Ripartire dalle persone, lavorare sul senso di appartenenza e di coesione, renderle protagoniste delle scelte e delle strategie dell’Ateneo è una delle scommesse che una nuova governance oggi deve imporsi come metodo della propria azione, ben consapevole delle difficoltà a cui andrà incontro ma con la consapevolezza che solo in questo modo, provando a instaurare e rafforzare un clima di collaborazione reciproca e di partecipazione reale, si potrà tentare di restituire le motivazioni necessarie per affrontare le sfide a cui l’Università della Basilicata sarà chiamata. Solo così si dimostrerà di possedere padronanza dei problemi e capacità di una loro risoluzione su basi di efficacia, competenza ed efficienza.

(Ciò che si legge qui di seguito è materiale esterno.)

(** The next entry of a list, with its line; none if the event cannot be
    stored. *)
Definition ideal_append (id : string) (clock : time) (es : list Entry) (ev : Event) : option (string * Entry) :=
  let entry := {| en_Version := formatVersion; en_JournalID := id; en_Sequence := Z.of_nat (length es) + 1;
                  en_PrevHash := head_hash "" es; en_Event := event_at (ideal_occurred clock ev) ev; en_EntryHash := "" |} in
  match hashEntry entry with
  | Error _ => None
  | Ok hash =>
      let entry := with_EntryHash hash entry in
      match marshal_entry entry with
      | Error _ => None
      | Ok line =>
          if utf8_event ev && (N.of_nat (String.length line) <? max_token)%N && (Z.of_nat (length es) + 1 <? 2 ^ 64)
          then Some (line, entry) else None
      end
  end.

Fixpoint ideal_run (id : string) (clock : time) (es : list Entry) (evs : list Event) : option (list Entry) :=
  match evs with
  | [] => Some es
  | ev :: evs => '(_, e) ← ideal_append id clock es ev; ideal_run id clock (es ++ [e]) evs
  end.

(** * Running programs *)

Section Runs.
Context {X : Type}.

Definition runs {A} (m : IO X A) (x : X) (a : A) (x' : X) : Prop := ∃ t, m x = (a, x', t).

Lemma runs_ret {A} (a : A) x : runs (mret a) x a x.
Proof. by exists []. Qed.

Lemma runs_bind {A B} (m : IO X A) (k : A → IO X B) x a x1 b x2 : runs m x a x1 → runs (k a) x1 b x2 → runs (m ≫= k) x b x2.
Proof. intros [t1 H1] [t2 H2]. exists (t1 ++ t2). unfold mbind, M_bind. by rewrite H1, H2. Qed.

Lemma runs_call {A} (mk : A → io_event) f x a x' : f x = (a, x') → runs (call mk f) x a x'.
Proof. intros H. exists [mk a]. unfold call. by rewrite H. Qed.

Lemma runs_silent {A} (f : X → A * X) x a x' : f x = (a, x') → runs (silent f) x a x'.
Proof. intros H. exists []. unfold silent. by rewrite H. Qed.

Lemma runs_try {A B} (m : IO X (result A)) wrap (k : A → IO X (result B)) x a x1 r x2 :
  runs m x (Ok a) x1 → runs (k a) x1 r x2 → runs (try m wrap k) x r x2.
Proof. intros H1 H2. by eapply runs_bind. Qed.

Lemma runs_fun {A} (m : IO X A) x a x' b x'' t : runs m x a x' → m x = (b, x'', t) → a = b ∧ x' = x''.
Proof. intros [t' ->]. by intros [= -> -> _]. Qed.
End Runs.

Section RunsFiles.
Context {X : Type} `{!FileSystem X}.

Lemma runs_check {A} (m : IO X (option error)) wrap (k : IO X (result A)) x x1 r x2 :
  runs m x None x1 → runs k x1 r x2 → runs (check m wrap k) x r x2.
Proof. intros H1 H2. by eapply runs_bind. Qed.

Lemma runs_check_close {A} f (m : IO X (option error)) wrap (k : IO X (result A)) x x1 r x2 :
  runs m x None x1 → runs k x1 r x2 → runs (check_close f m wrap k) x r x2.
Proof. intros H1 H2. by eapply runs_bind. Qed.
End RunsFiles.

(** * Files in memory *)

Abbreviation world := (mem MemoryHeadStore).

Section Memory.
Implicit Types (m : world).

(** Descriptors apart, nothing but the files changed. *)
Definition rewrote (files : stringmap string) (m m' : world) : Prop :=
  mem_files m' = files ∧ mem_clock m' = mem_clock m ∧ mem_heads m' = mem_heads m.

Lemma rewrote_trans F G m1 m2 m3 : rewrote F m1 m2 → rewrote G m2 m3 → rewrote G m1 m3.
Proof. intros (_ & H1 & H2) (? & H3 & H4). split_and!; congruence. Qed.

Lemma runs_open m path flags old : mem_files m !! path = Some old → flags ≠ CreateExclusive →
  ∃ f m', runs (OpenFile path flags) m (Ok f) m' ∧ rewrote (mem_files m) m m' ∧ mem_open m' !! file_fd f = Some path.
Proof.
  intros Hp Hf. eexists _, _. split; [|split].
  - apply runs_call. cbn. unfold mem_OpenFile. rewrite Hp. by destruct flags.
  - done.
  - cbn. by rewrite lookup_insert_eq.
Qed.

Lemma runs_write m f path old data : mem_open m !! file_fd f = Some path → mem_files m !! path = Some old →
  ∃ m', runs (Write f data) m None m' ∧ rewrote (<[path := old +:+ data]> (mem_files m)) m m' ∧ mem_open m' = mem_open m.
Proof.
  intros Hf Hp. eexists. split; [|split].
  - apply runs_call. cbn. unfold mem_Write, at_path. by rewrite Hf.
  - split_and!; try done. cbn. apply map_eq. intros i. destruct (decide (path = i)) as [<-|Hne].
    + by rewrite lookup_alter_eq, lookup_insert_eq, Hp.
    + by rewrite lookup_alter_ne, lookup_insert_ne.
  - done.
Qed.

Lemma runs_sync m f path : mem_open m !! file_fd f = Some path → runs (Sync f) m None m ∧ runs (Chmod f) m None m.
Proof. intros Hf. split; apply runs_call; cbn; unfold mem_Sync, at_path; by rewrite Hf. Qed.

Lemma runs_close m f path : mem_open m !! file_fd f = Some path → ∃ m', runs (Close f) m None m' ∧ rewrote (mem_files m) m m'.
Proof.
  intros Hf. eexists. split; [|split].
  - apply runs_call. cbn. unfold mem_Close, at_path. by rewrite Hf.
  - done.
  - done.
Qed.

Lemma runs_append_line m path old line : mem_files m !! path = Some old →
  ∃ m', runs (append_line path line) m (Ok tt) m' ∧ rewrote (<[path := old +:+ (line +:+ nl)]> (mem_files m)) m m'.
Proof.
  intros Hp. destruct (runs_open m path AppendOnly old Hp) as (f & m1 & R1 & C1 & O1); [done|].
  assert (mem_files m1 !! path = Some old) as Hp1 by (destruct C1 as [-> _]; done).
  destruct (runs_write m1 f path old (line +:+ nl) O1 Hp1) as (m2 & R2 & C2 & O2). rewrite <- O2 in O1.
  destruct (runs_sync m2 f path O1) as [R3 _]. destruct (runs_close m2 f path O1) as (m3 & R4 & C4).
  exists m3. split.
  - eapply runs_try; [exact R1|]. eapply runs_check_close; [exact R2|]. eapply runs_check_close; [exact R3|].
    eapply runs_check; [exact R4|]. apply runs_ret.
  - destruct C1 as [E1 C1], C2 as [E2 C2]. rewrite E1 in E2. rewrite E2 in C4. 
    destruct C1, C2, C4 as (? & ? & ?). split_and!; congruence.
Qed.

Lemma runs_write_anchor m path a data : marshal_anchor a = Ok data →
  fresh_string (filepath_Dir path +:+ "/.anchor-") (mem_files m) ≠ path →
  ∃ m', runs (writeAnchorAtomic path a) m (Ok tt) m' ∧ rewrote (<[path := data +:+ nl]> (mem_files m)) m m'.
Proof.
  intros Hd Hne. set (temp := fresh_string _ _) in Hne. pose proof (fresh_string_fresh (mem_files m) (filepath_Dir path +:+ "/.anchor-")) as Hfresh.
  fold temp in Hfresh.
  unfold writeAnchorAtomic. rewrite Hd. cbv zeta.
  destruct (mem_CreateTemp (filepath_Dir path) ".anchor-*" m) as [r m1] eqn:Hc. assert (Hc' := Hc).
  unfold mem_CreateTemp in Hc'. change (filepath_Dir path +:+ "/" +:+ temp_prefix ".anchor-*") with (filepath_Dir path +:+ "/.anchor-") in Hc'. fold temp in Hc'. cbn in Hc'. injection Hc' as <- Hm1.
  set (f := {| file_fd := mem_next m; file_Name := temp |}) in *.
  assert (mem_files m1 = <[temp := ""]> (mem_files m)) as F1 by by subst m1.
  assert (mem_open m1 !! file_fd f = Some temp) as O1 by (subst m1; cbn; by rewrite lookup_insert_eq).
  destruct (runs_sync m1 f temp O1) as [_ R2].
  destruct (runs_write m1 f temp "" (data +:+ nl) O1) as (m2 & R3 & C3 & O2); [by rewrite F1, lookup_insert_eq|].
  rewrite <- O2 in O1. destruct (runs_sync m2 f temp O1) as [R4 _]. destruct (runs_close m2 f temp O1) as (m3 & R5 & C5).
  assert (mem_files m3 = <[temp := data +:+ nl]> (mem_files m)) as F3.
  { destruct C5 as [-> _], C3 as [-> _]. rewrite F1. by rewrite insert_insert_eq. }
  set (m4 := set_files (<[path := data +:+ nl]> (mem_files m)) m3).
  exists m4. split.
  - eapply runs_check; [by apply runs_call|]. eapply runs_try; [by apply runs_call, Hc|].
    eapply runs_bind; [|eapply runs_bind; [|apply runs_ret]].
    + unfold write_temp. eapply runs_check_close; [exact R2|]. eapply runs_check_close; [exact R3|].
      eapply runs_check_close; [exact R4|]. eapply runs_check; [exact R5|].
      eapply runs_check; [|apply runs_ret]. apply runs_call. cbn. unfold mem_Rename. rewrite F3, lookup_insert_eq.
      rewrite delete_insert_id by done. reflexivity.
    + apply runs_call. cbn. unfold mem_Remove, m4. cbn. rewrite lookup_insert_ne, Hfresh by done. reflexivity.
  - unfold m4. destruct C5 as (_ & E1 & E2), C3 as (_ & E3 & E4). split_and!; cbn; [done|..]; rewrite ?E1, ?E2, ?E3, ?E4; by subst m1.
Qed.
End Memory.

(** * Signatures are plain text *)

Lemma b64_char_plain n : (n < 64)%N → plain (b64_char n) = true.
Proof.
  intros Hn. assert (n ∈ List.map N.of_nat (List.seq 0 64)) as Hin.
  { apply list_elem_of_In, in_map_iff. exists (N.to_nat n). split; [lia|]. apply in_seq. lia. }
  assert (Forall (λ m, plain (b64_char m) = true) (List.map N.of_nat (List.seq 0 64))) as Hf by (cbn; repeat constructor).
  rewrite Forall_forall in Hf. by apply Hf.
Qed.

Lemma base64_plain s : all_chars plain (base64_encode s) = true.
Proof.
  induction s as [|a|a b|a b c s IH] using string_triple_ind; [done|..]; cbn [base64_encode all_chars]; cbv zeta.
  - destruct (sextets (N_of_ascii a) 0 0) as (H1 & H2 & _); [apply byte_lt_256|done..|].
    change (0 / 16)%N with 0%N in H2. rewrite N.add_0_r in H2. by rewrite !b64_char_plain.
  - destruct (sextets (N_of_ascii a) (N_of_ascii b) 0) as (H1 & H2 & H3 & _); [apply byte_lt_256..|done|].
    change (0 / 64)%N with 0%N in H3. rewrite N.add_0_r in H3. by rewrite !b64_char_plain.
  - destruct (sextets (N_of_ascii a) (N_of_ascii b) (N_of_ascii c)) as (H1 & H2 & H3 & H4 & _); [apply byte_lt_256..|].
    by rewrite !b64_char_plain, IH.
Qed.

(** * The journal in its memory *)

Section Journal.
Context (key id path anchorPath : string) (sign : string → string) (verifier : AnchorVerifier world).
Context (Hkey : key ≠ "" ∧ utf8_valid key = true) (Hid : TrimSpace id = id ∧ id ≠ "" ∧ utf8_valid id = true).
Context (Hpaths : path ≠ anchorPath) (Hverify : ∀ p x, av_Verify verifier key p (sign p) x = (None, x)).
Implicit Types (m : world).

Definition own_signer : AnchorSigner world := {| KeyID := key; Sign := λ p x, (Ok (sign p), x) |}.

Definition own_journal : FileJournal world := {|
  fj_path := path; fj_anchorPath := anchorPath; fj_signer := Some own_signer; fj_verifier := Some verifier;
  fj_externalHead := true; fj_expectedJournalID := id; fj_publicKey := "" |}.

Definition anchor_at (clock : time) (es : list Entry) (signature : string) : Anchor := {|
  an_Version := formatVersion; an_JournalID := id; an_Sequence := Z.of_nat (length es); an_HeadHash := head_hash "" es;
  an_KeyID := key; an_UpdatedAt := utc clock; an_Signature := signature |}.

(** The memory holds these entries: in the file, below the anchor, and the
    witness has their head. *)
Record holds (m : world) (es : list Entry) : Prop := {
  h_lines : ∃ lines, mem_files m !! path = Some (text_of lines) ∧ Forall2 stored lines es;
  h_chain : chain id 1 "" es;
  h_length : Z.of_nat (length es) < 2 ^ 64;
  h_anchor : ∃ payload data, let a := anchor_at (mem_clock m) es (encodeSignature (sign payload)) in
    anchorSigningPayload a = Ok payload ∧ marshal_anchor a = Ok data ∧ mem_files m !! anchorPath = Some (data +:+ nl);
  h_head : semanticExternalHead <$> mem_heads m !! id =
    Some {| qh_JournalID := id; qh_Sequence := Z.of_nat (length es); qh_HeadHash := head_hash "" es; qh_KeyID := key |} }.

Insomma, ritengo che si debba lavorare intensamente intorno a una idea di Università come bene comune: una Università in cui prevalgano relazioni di carattere fiduciario e siano ottimizzate le diverse professionalità; una Università in cui l’etica del merito sia un fondamentale principio a cui ispirarsi; una Università in grado di esercitare con piena indipendenza e senza condizionamenti la diffusione delle proprie conoscenze in modo da contribuire, in forme riconosciute e rispettate sul piano sociale, a uno sviluppo sistemico delle comunità territoriali di riferimento, in una dimensione però non localistica e, anzi, sempre più di tipo nazionale e internazionale. Per far ciò, bisogna credere in questa idea e sostanziarla nella progressiva costruzione di una Comunità coesa e con obiettivi unitari, pur nella salvaguardia delle differenze e lasciando a tutti la possibilità di esprimere le proprie idee e le proprie opinioni, anche se in dissenso da quelle della maggioranza, in funzione di una necessaria sintesi che non mortifichi nessuno e che valorizzi le posizioni di ognuno. So che è difficile, ma so anche che questa è la condizione primaria perché dall’esterno e a più livelli si riconosca al nostro Ateneo il ruolo che gli compete sul piano regionale e su quello nazionale.

Ed è su questi principi che si può provare a tracciare delle possibili linee di un programma per le prossime elezioni del rettore dell’Università della Basilicata per il sessennio 2020-2026, perché il nostro Ateneo si connoti come un vero e proprio laboratorio di progetti, proposte, sperimentazioni, in grado di competere e dialogare insieme con le altre realtà di un sistema nazionale universitario il cui futuro è connotato da elementi di incertezza e, insieme, di possibili trasformazioni.